Data shown:
Definition control (g : G) : GateControl G GateUnknown := Claim GateUnknown g.

(** [try_claim]: [free] says whether the control mutex can be taken. *)
Definition try_control (free : bool) (g : G) : option (GateControl G GateUnknown) :=
  if free then Some (Claim GateUnknown g) else None.

Definition seal {p} (c : GateControl G p) : GateControl G GateSealed :=
  Claim GateSealed (gate_seal (gate c)).

Definition wait_idle (c : GateControl G GateUnknown) : outcome (waited G GateUnknown) :=
  let* (idle, g) := gate_wait (gate c) in
  Done (if idle then Returned (Claim GateUnknown g) else Parked g).

Definition wait_if_sealed (c : GateControl G GateUnknown)
  : outcome (result (waited G GateDrained) (GateControl G GateUnknown)) :=
  if negb (gate_is_sealed (gate c)) then Done (Err c)
  else
    let* (idle, g) := gate_wait (gate c) in
    Done (Ok (if idle then Returned (Claim GateDrained g) else Parked g)).

(** [lock_free] says whether the notification mutex can be taken. *)
Definition try_drained (lock_free : bool) (c : GateControl G GateUnknown)
  : outcome (result (GateControl G GateDrained) (GateControl G GateUnknown)) :=
  if negb (gate_is_sealed (gate c)) then Done (Err c)
  else if negb lock_free then Done (Err c)
  else
    let* (idle, g) := gate_wait (gate c) in
    Done (if idle then Ok (Claim GateDrained g) else Err (Claim GateUnknown g)).

Definition wait (c : GateControl G GateSealed) : outcome (waited G GateDrained) :=
  let* (idle, g) := gate_wait (gate c) in
  Done (if idle then Returned (Claim GateDrained g) else Parked g).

Task details:
The entries shown above must be restated word for word.

Exercise output:
Definition control (g : G) : GateControl G GateUnknown := Claim GateUnknown g.

(** [try_claim]: [free] says whether the control mutex can be taken. *)
Definition try_control (free : bool) (g : G) : option (GateControl G GateUnknown) :=
  if free then Some (Claim GateUnknown g) else None.

Definition seal {p} (c : GateControl G p) : GateControl G GateSealed :=
  Claim GateSealed (gate_seal (gate c)).

Definition wait_idle (c : GateControl G GateUnknown) : outcome (waited G GateUnknown) :=
  let* (idle, g) := gate_wait (gate c) in
  Done (if idle then Returned (Claim GateUnknown g) else Parked g).

Definition wait_if_sealed (c : GateControl G GateUnknown)
  : outcome (result (waited G GateDrained) (GateControl G GateUnknown)) :=
  if negb (gate_is_sealed (gate c)) then Done (Err c)
  else
    let* (idle, g) := gate_wait (gate c) in
    Done (Ok (if idle then Returned (Claim GateDrained g) else Parked g)).

(** [lock_free] says whether the notification mutex can be taken. *)
Definition try_drained (lock_free : bool) (c : GateControl G GateUnknown)
  : outcome (result (GateControl G GateDrained) (GateControl G GateUnknown)) :=
  if negb (gate_is_sealed (gate c)) then Done (Err c)
  else if negb lock_free then Done (Err c)
  else
    let* (idle, g) := gate_wait (gate c) in
    Done (if idle then Ok (Claim GateDrained g) else Err (Claim GateUnknown g)).

Definition wait (c : GateControl G GateSealed) : outcome (waited G GateDrained) :=
  let* (idle, g) := gate_wait (gate c) in
  Done (if idle then Returned (Claim GateDrained g) else Parked g).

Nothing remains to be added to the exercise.